Biden Urged To Protect Central Americans From Deportation Over Climate, Violence Concerns

Immigrant rights advocates are seeking a new temporary protected status program for people from Guatemala, El Salvador, Nicaragua and Honduras.

Immigrants and their advocates are calling on the Biden administration to grant protections from deportation to Central Americans who have fled their countries due to poverty, violence and catastrophic hurricanes.

In a Thursday press call, immigrant rights groups Alianza Americas and urged President Joe Biden to grant a new temporary protected status designation to four Central American countries — Guatemala, El Salvador, Nicaragua and Honduras — which would allow immigrants from those nations to live and work legally in the U.S. on a temporary basis.

Some immigrants from the latter three countries already have existing TPS status, generally given to refugees of war or disaster, until it is safe to return to their countries. But as of now, it only lasts until October. Guatemalans have no such protection. The immigrant groups are calling for a new designation — rather than an extension or renewal of the existing ones — to allow new applicants from the three countries to seek protection, as well as Guatemalans.
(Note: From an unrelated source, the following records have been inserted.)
Lemma reverse_edge grid ind0 r :
  sentinel ind0 →
  r ∈ rt_routes (build_graph grid ind0) →
  ∃ c c' r', c ∈ open_interior grid ∧ c' ∈ open_interior grid ∧ adjacent8 c c'
    ∧ r' ∈ rt_routes (build_graph grid ind0)
    ∧ route_x r' = route_y r ∧ route_y r' = route_x r
    ∧ route_d r = cell_dist c' c ∧ route_d r' = cell_dist c c'.
Proof.
  intros Hsen Hr.
  destruct (route_cells grid ind0 r Hsen Hr) as (c & c' & Hc & Hc' & Hadj & _ & Hx & Hy & Hd).
  destruct (adjacent_edge grid ind0 c' c Hc' Hc (adjacent8_sym _ _ Hadj))
    as (t & r' & _ & _ & Ht & Hx' & Hy' & _ & _ & _ & _ & _ & Hd').
  exists c, c', r'. split_and!; try done; try congruence.
  by eapply lookup_routes_elem_gen.
Qed.

End Symmetric.

(** X13: from a lookup table of sentinels, the edge table is symmetric: for
    every edge there is the edge back, with the same weight, in IEEE binary64
    and in exact arithmetic. *)
Theorem edges_go_both_ways grid ind0 :
  sentinel ind0 →
  (∀ r, r ∈ rt_routes (build_graph (ar := ieee) grid ind0) →
     ∃ r', r' ∈ rt_routes (build_graph (ar := ieee) grid ind0)
           ∧ route_x r' = route_y r ∧ route_y r' = route_x r ∧ route_d r' = route_d r)
  ∧ (∀ r, r ∈ rt_routes (build_graph (ar := exact) grid ind0) →
       ∃ r', r' ∈ rt_routes (build_graph (ar := exact) grid ind0)
             ∧ route_x r' = route_y r ∧ route_y r' = route_x r ∧ route_d r' = route_d r).
Proof.
  intros Hsen. split; intros r Hr;
    destruct (reverse_edge grid ind0 r Hsen Hr)
      as (c & c' & r' & Hc & Hc' & Hadj & Hr' & Hx & Hy & -> & Hd');
    exists r'; split_and!; try done; rewrite Hd'.
  - apply ieee_cell_dist_sym; first [done|by apply (open_interior_interior grid)].
  - by apply exact_cell_dist_sym.
Qed.

Lemma ieee_cell_dist_self c : c ∈ interior → cell_dist (ar := ieee) c c = 0%float.
Proof.
  destruct c as [i j]. intros [Hi Hj]%interior_spec. unfold cell_dist.
  cbn [dsqrt dadd dpow2 dsub of_int ieee fst snd].
  rewrite !ieee_sub_small by lia. rewrite !Z.sub_diag. reflexivity.
Qed.

Lemma exact_cell_dist_self c : cell_dist (ar := exact) c c = 0%R.
Proof.
  unfold cell_dist. cbn [dsqrt dadd dpow2 dsub of_int exact fst snd].
  rewrite !Rminus_diag, Rsqr_0, Rplus_0_l. apply sqrt_0.
Qed.

Section Goal.
Context {ar : Arith}.

Lemma goal_heuristic grid ind0 :
  open_interior grid ≠ [] →
  ∃ c e, last (open_interior grid) = Some c
         ∧ last (st_stops (init_stops grid ind0)) = Some e
         ∧ stop_h e = Some (cell_dist c c).
Proof.
  intros Hne. destruct (init_stops_spec grid ind0) as (Hs & _). cbv zeta in Hs.
  destruct (last (open_interior grid)) as [c|] eqn:Hc; [|by apply last_None in Hc].
  rewrite fmap_last, Hc in Hs. cbn [fmap option_fmap option_map] in Hs.
  exists c, (with_h (node_at c) (node_at c)). split; [done|]. split; [|done].
  by rewrite Hs, !fmap_last, Hc.
Qed.

End Goal.

(** X10: on a grid with at least one open interior cell, [h] of the goal,
    the last-created node, is zero, in IEEE binary64 and in exact
    arithmetic. *)
Theorem goal_heuristic_is_zero grid ind0 :
  open_interior grid ≠ [] →
  (∃ e, last (st_stops (init_stops (ar := ieee) grid ind0)) = Some e
        ∧ stop_h e = Some 0%float)
  ∧ (∃ e, last (st_stops (init_stops (ar := exact) grid ind0)) = Some e
          ∧ stop_h e = Some 0%R).
Proof.
  intros Hne. split.
  - destruct (goal_heuristic (ar := ieee) grid ind0 Hne) as (c & e & Hc & He & Hh).
    exists e. split; [done|]. rewrite Hh, ieee_cell_dist_self; [done|].
    eapply open_interior_interior, last_Some_elem_of, Hc.
  - destruct (goal_heuristic (ar := exact) grid ind0 Hne) as (c & e & Hc & He & Hh).
    exists e. split; [done|]. by rewrite Hh, exact_cell_dist_self.
Qed.


Section MainFacts.
Context {ar : Arith}.

Lemma print_result_null r al c rep c' :
  print_result None r al c = Done (rep, c') →
  rep = Impossible ∨ rep = PathPrinted 0 [].
Proof.
  unfold print_result, mbind at 1, M_bind at 1, lift at 1.
  destruct r as [[[p|] stops]|e]; [| |done].
  - destruct p as [|v p].
    + cbn. intros [= <- _]. by right.
    + cbn [length]. rewrite reverse_seqZ_S. done.
  - cbn. intros [= <- _]. by left.
Qed.

(** X12: whatever the body of [find_path] does, and whatever the allocator
    does, when [main] gets to the end of its report it has printed
    [IMPOSSIBLE] or the header of a path of length 0: it never prints the
    coordinates of a node, since it reads them through its null [path]. *)
Theorem main_prints_no_node fp grid ind0 al c rep c' :
  main_with fp grid ind0 al c = Done (rep, c') →
  rep = Impossible ∨ rep = PathPrinted 0 [].
Proof.
  destruct (init_stops_chk grid ind0 al c) as [[st c1]|e] eqn:Hs.
  - destruct (init_routes_chk (st_ind st) (st_stops st) (st_len st) al c1)
      as [[rs c2]|e] eqn:Hr.
    + rewrite (main_with_run fp grid ind0 al c st c1 rs c2 Hs Hr).
      apply print_result_null.
    + unfold main_with, mbind at 1, M_bind at 1. rewrite Hs.
      unfold mbind at 1, M_bind at 1. by rewrite Hr.
  - unfold main_with, mbind at 1, M_bind at 1. by rewrite Hs.
Qed.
Over the past year, Central Americans have not only had to face the hardship of the COVID-19 crisis, but the region was also severely damaged by deadly hurricanes Eta and Iota last fall, on top of existing long-term crises that include high rates of poverty and violence.
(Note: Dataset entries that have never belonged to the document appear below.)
(** * export_to_kml: a shallow embedding of [misc/export_to_kml.py]

    The module converts a GeoDataFrame into a styled KML document.  The
    embedding follows the Python source function by function:

    - [esri_to_gdf]    the loader that dispatches on the path text;
    - [_style_polygon] the shared polygon styler;
    - [export_kml]     the per-record transcoder.

    Python strings are [string], ints are [Z], floats that are only passed
    through (coordinates, scales, widths) are [Q], [None]-able values are
    [option].  The collaborators that live in other packages (the geopandas
    reader and reprojection, the shapely centroid) are function parameters.
    Geometries are two-dimensional and not empty, as the data model has them. *)

From Stdlib Require Import List String Ascii ZArith QArith Bool Lia.
From Stdlib Require Import Numbers.DecimalString.
Import ListNotations.
Close Scope Q_scope.
Open Scope string_scope.
Open Scope bool_scope.

(* ===================================================================== *)
(** ** Python string primitives used by the loader *)
(* ===================================================================== *)

Module Py.

(** [sub in s] on Python strings: [sub] occurs somewhere in [s]. *)
Fixpoint str_in (sub s : string) : bool :=
  String.prefix sub s ||
  match s with
  | EmptyString => false
  | String _ s' => str_in sub s'
  end.

(** [s.split(sep)] for a non-empty [sep]: scan left to right, cut at every
    occurrence of [sep] and resume after it.  [skip] counts the characters
    of a matched separator that are still to be jumped over. *)
Fixpoint split_from (sep : string) (skip : nat) (s : string) : list string :=
  match s with
  | EmptyString => [EmptyString]
  | String c s' =>
      match skip with
      | S k => split_from sep k s'
      | O =>
          if String.prefix sep s
          then EmptyString :: split_from sep (String.length sep - 1) s'
          else match split_from sep 0 s' with
               | p :: ps => String c p :: ps
               | [] => [String c EmptyString]
               end
      end
  end.

Definition split (sep s : string) : list string := split_from sep 0 s.

(** [l[0]] on a list that [split] returned (never empty). *)
Definition item0 (l : list string) : string := nth 0 l EmptyString.

(** [p.rfind(c)]: index of the last occurrence of [c], or -1. *)
Fixpoint rfind (c : ascii) (p : string) : Z :=
  match p with
  | EmptyString => (-1)%Z
  | String a p' =>
      let r := rfind c p' in
      if (0 <=? r)%Z then (r + 1)%Z
      else if Ascii.eqb a c then 0%Z else (-1)%Z
  end.

(** [p[i:]] for [0 <= i]. *)
Fixpoint drop (i : nat) (p : string) : string :=
  match i, p with
  | O, _ => p
  | S _, EmptyString => EmptyString
  | S k, String _ p' => drop k p'
  end.

(** [os.path.basename] (posixpath): [i = p.rfind('/') + 1; return p[i:]]. *)
Definition basename (p : string) : string :=
  let i := (rfind "/"%char p + 1)%Z in
  drop (Z.to_nat i) p.

(** Truthiness of a [str]: non-empty. *)
Definition truthy_str (s : string) : bool :=
  match s with EmptyString => false | String _ _ => true end.

(** Truthiness of an [int]: non-zero. *)
Definition truthy_int (n : Z) : bool := negb (n =? 0)%Z.

(** Truthiness of an optional string ([None] or a [str]). *)
Definition truthy_opt_str (o : option string) : bool :=
  match o with None => false | Some s => truthy_str s end.

End Py.

(** What a call either returns or raises. *)
Inductive result (A : Type) : Type :=
| Ok (a : A)
| Raise (msg : string).
Arguments Ok {A} a.
Arguments Raise {A} msg.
Currently about 195,000 people from El Salvador have temporary protected status in the U.S., as well as some 57,000 people from Honduras and 2,500 from Nicaragua.
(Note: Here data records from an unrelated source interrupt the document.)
(** X18.  [DownloadJSON] insists on "application/json" whatever accept
    type the caller configured: an answer that passes the status step
    with another media type is refused, its body closed, with the error
    that carries the header value received. *)
Theorem DownloadJSON_requires_json (T : Type) `{JSONDecode T}
    url o w resp w1 :
  let o' := (o ++ [WithAcceptContentType "application/json"])%list in
  let header := Header_Get (resp_Header resp) "Content-Type" in
  fetch url (applyOptions o') w = (Got resp, w1) ->
  statusPasses (applyOptions o') resp ->
  ParseMediaType header <> "application/json" ->
  DownloadJSON T url o w =
    (Returned None (Some (ErrNew ("bad content-type: " ++ header))),
     logged w1 [EvClose (body_id (resp_Body resp))]).
Proof.
  intros o' header Hf Hs Hp. unfold DownloadJSON, bind. fold o'.
  rewrite (Download_Got _ _ _ _ _ Hf).
  rewrite respond_statusPasses by assumption.
  assert (Ha : AcceptContentType (applyOptions o') = "application/json")
    by (unfold o'; now rewrite applyOptions_snoc).
  rewrite checkContentType_mismatch; [reflexivity | | ]; rewrite Ha.
  - discriminate.
  - apply not_true_is_false. intros Hm.
    apply matchContentType_spec in Hm. apply Hp. symmetry. exact Hm.
Qed.

(** X19.  On a cache hit the two entry points work on the cached
    content alone: [DownloadBytes] returns it, [DownloadJSON] decodes
    it, with no network exchange and, for [DownloadJSON], without any
    content-type requirement being checked. *)
Theorem entry_points_cache_hit (T : Type) `{JSONDecode T}
    url o w c content x :
  let key := CacheKey (applyOptions o) in
  Cache (applyOptions o) = Some c ->
  cache_Get c key (ext w) = ((content, None), x) ->
  DownloadBytes url o w =
    (Returned (Some content) None,
     {| ext := x; trace := (trace w ++ [EvCacheGet key])%list |})
  /\ DownloadJSON T url o w =
       (match json_Decode (NewReader content) with
        | inl err => Returned None (Some err)
        | inr result => Returned (Some result) None
        end,
        {| ext := x; trace := (trace w ++ [EvCacheGet key])%list |}).
Proof.
  intros key Hc Hg. split.
  - unfold DownloadBytes, bind.
    now rewrite (Download_Early _ _ _ _ _ (fetch_hit url _ w c content x Hc Hg)).
  - unfold DownloadJSON, bind.
    assert (Hc' : Cache (applyOptions
                           (o ++ [WithAcceptContentType "application/json"]))
                  = Some c) by now rewrite applyOptions_snoc.
    assert (Hg' : cache_Get c
                    (CacheKey (applyOptions
                       (o ++ [WithAcceptContentType "application/json"])))
                    (ext w) = ((content, None), x))
      by now rewrite applyOptions_snoc.
    rewrite (Download_Early _ _ _ _ _ (fetch_hit url _ w c content x Hc' Hg')).
    rewrite applyOptions_snoc. cbn. fold key.
    now destruct (json_Decode (NewReader content)).
Qed.

(** X20.  [WithFakeUserAgent] reaches the wire: when it is the last
    option, the request built carries exactly the generated string as
    its [User-Agent], whatever [User-Agent] was configured before it
    (provided no body content type is configured, or the canonical forms
    of "User-Agent" and "Content-Type" differ, as they do). *)
Theorem WithFakeUserAgent_request url o ua req0 :
  let opts := applyOptions (o ++ [WithFakeUserAgent ua]) in
  NewRequestWithContext (Ctx opts) (Method opts) url (Body opts) = inr req0 ->
  (BodyContentType opts = ""
   \/ CanonicalMIMEHeaderKey "User-Agent" <> CanonicalMIMEHeaderKey "Content-Type") ->
  exists req,
    buildRequest url opts = inr req
    /\ Header_Values (req_header req) "User-Agent" = [ua].
Proof.
  intros opts Hn Hk. unfold buildRequest. rewrite Hn. eexists.
  split; [reflexivity|]. cbn [req_header withHeader].
  assert (Hh : Header opts
               = Some (<[CanonicalMIMEHeaderKey "User-Agent" := [ua]]>
                         (default ∅ (Header (applyOptions o))))).
  { unfold opts. rewrite applyOptions_snoc.
    unfold WithFakeUserAgent, WithHeader. cbn [Header].
    now rewrite headerWith_insert. }
  rewrite Hh. cbn [default].
  assert (Hu : (<[CanonicalMIMEHeaderKey "User-Agent" := [ua]]>
                  (default ∅ (Header (applyOptions o))) ∪ req_header req0)
               !! CanonicalMIMEHeaderKey "User-Agent" = Some [ua])
    by (apply lookup_union_Some_l, lookup_insert_eq).
  unfold Header_Values.
  destruct (0 <? len (BodyContentType opts))%Z eqn:Hl.
  - destruct Hk as [He|Hne]; [rewrite He in Hl; discriminate Hl|].
    unfold Header_Set. rewrite lookup_insert_ne by congruence.
    exact (f_equal (default []) Hu).
  - exact (f_equal (default []) Hu).
Qed.

(** X21.  A hand-written error factory that returns nil leaves the
    caller with neither body nor error: on a bad status with a JSON
    content type [Download] then returns (nil, nil), the body closed,
    and [DownloadBytes], which goes on to use the nil body, panics. *)
Theorem Download_nil_factory_error url o w resp w1 gen :
  fetch url (applyOptions o) w = (Got resp, w1) ->
  ¬ (200 <= resp_StatusCode resp < 400)%Z ->
  GenError (applyOptions o) = Some gen ->
  matchContentType resp "application/json" = true ->
  gen (body_reader (resp_Body resp)) (resp_StatusCode resp) = None ->
  Download url o w =
    (Returned None None, logged w1 [EvClose (body_id (resp_Body resp))])
  /\ (DownloadBytes url o w).1 = Panic "nil pointer dereference".
Proof.
  intros Hf Hc Hg Hm Hnil.
  assert (Hd : Download url o w =
               (Returned None None,
                logged w1 [EvClose (body_id (resp_Body resp))])).
  { rewrite (Download_Got _ _ _ _ _ Hf).
    rewrite (respond_factory _ _ _ gen) by auto using badStatusCode_true.
    now rewrite Hnil. }
  split; [exact Hd|]. unfold DownloadBytes, bind. now rewrite Hd.
Qed.

End Properties.

(* ===================================================================== *)
(** ** The properties at work *)
(* ===================================================================== *)

Example statusText_404 :
  BadStatusError_Error (BadStatus 404) = "404 Not Found".
Proof. reflexivity. Qed.

Example canonical_keys :
  CanonicalMIMEHeaderKey "content-type" = "Content-Type"
  /\ CanonicalMIMEHeaderKey "X" = "X".
Proof. split; reflexivity. Qed.

(** A 500 answer with the default options. *)
Lemma Download_bad_status_witness :
  let resp := response 500 "text/plain" "oops" 7 in
  let o := onCanned resp [] in
  let w1 := logged world0 [EvDo (plainGet "https://x/w")] in
  fetch "https://x/w" (applyOptions o) world0 = (Got resp, w1)
  /\ Download "https://x/w" o world0 =
       (Returned None (Some (ErrBadStatus (BadStatus 500))),
        logged w1 [EvClose 7])
  /\ BadStatusError_Error (BadStatus 500) = "500 Internal Server Error".
Proof.
  intros resp o w1.
  assert (Hf : fetch "https://x/w" (applyOptions o) world0 = (Got resp, w1))
    by reflexivity.
  split; [exact Hf|].
  destruct (Download_bad_status "https://x/w" o world0 resp w1 Hf
              eq_refl eq_refl) as (Hd & _ & Hm).
  - cbn. lia.
  - split; [exact Hd | exact Hm].
Defined.

(** C2, where the code parts from it.  A first call with a cache
    configured on a 200 answer: the body (stream 7) is read to the end,
    its bytes are stored and handed back as an in-memory stream, and the
    call returns without ever closing stream 7. *)
Theorem Download_cached_body_left_open :
  let resp := response 200 "text/plain" "hello" 7 in
  let o := onCanned resp [WithCache (Some Std.mapCache) "k" 60] in
  Download "https://x/w" o world0 =
    (Returned (Some (NopCloser (NewReader "hello"))) None,
     {| ext := {[ "k" := "hello" ]};
        trace := [EvCacheGet "k"; EvDo (plainGet "https://x/w");
                  EvCacheSet "k" "hello" 60] |})
  /\ EvClose 7 ∉ trace (Download "https://x/w" o world0).2.
Proof.
  intros resp o. split; [reflexivity|].
  intros Hin. repeat (apply elem_of_cons in Hin as [Hin|Hin]; [discriminate Hin|]).
  now apply elem_of_nil in Hin.
Qed.

(** The sibling exit a few lines above closes the same stream: with the
    cache configured and a body that fails while it is read, the read
    error is returned after [body.Close()]. *)
Example Download_cached_read_error_closes :
  let resp := brokenResponse 200 "text/plain" 7 in
  let o := onCanned resp [WithCache (Some Std.mapCache) "k" 60] in
  Download "https://x/w" o world0 =
    (Returned None (Some (ErrExternal "unexpected EOF")),
     logged world0 [EvCacheGet "k"; EvDo (plainGet "https://x/w"); EvClose 7]).
Proof. reflexivity. Qed.

(** The factory on a JSON error body that decodes, and on one that does
    not. *)
Example Download_error_factory_decodes :
  let resp := response 404 "application/json; charset=utf-8" "17" 7 in
  (Download "https://x/w" (onCanned resp [WithErrorType Z]) world0).1
  = Returned None (Some (ErrTyped Z 17%Z)).
Proof. reflexivity. Qed.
Without a new designation, thousands of immigrants from those countries and Guatemala could face deportation to the nations they fled due to economic hardship, violence or climate change.

“I’m asking President Biden to provide TPS status so we can work with dignity without fear of being deported,” Ana Ortiz, an undocumented domestic worker from El Salvador, said in Spanish. The mother of two fled El Salvador due to intimate partner violence and poverty.

The White House and Department of Homeland Security did not immediately respond to requests for comment.

Last month, the Biden administration granted temporary protected status to tens of thousands of Haitians in the U.S., who can now live and work here legally for at least another year and half.

On the press call Thursday, immigration advocates celebrated the action, and called for Biden to do the same for Central Americans.

Last November, devastating back-to-back hurricanes, Eta and Iota, slammed Central America, leading to dozens dying in mudslides in Guatemala, tens of thousands of homes being destroyed across the region, and half a million people being displaced from their homes.

The destruction of climate change added to existing issues in the region, such as El Salvador facing a serious gang violence problem, with one of the highest homicide rates in the world.

On the press call, 29-year-old Alexandra Yulieth Mejia, a single mother of two from Honduras, described fleeing Honduras due to poverty after the devastation of hurricane Eta. One of her daughters was experiencing stomach pain that doctors in her country couldn’t treat. After a dangerous journey on a migrant train route called “La Bestia” and then walking through the desert with little food or water — “I thought I was going to die,” she said in Spanish — she finally got to New York, where doctors gave her daughter a liver transplant. They told Mejia that if her daughter hadn’t received it, she might have had only one year to live.

“It’s a question of life or death,” Mejia said of receiving status to stay here. TPS would allow her to work legally, send money to her grandmother who raised her and has health issues in Honduras, and study to become a nurse.

Advocates pointed out that temporary protected status is just that — temporary — and requires regular renewals for immigrants to stay protected from deportation. They are calling on Congress to provide a path for all undocumented immigrants in the U.S. to obtain permanent residency.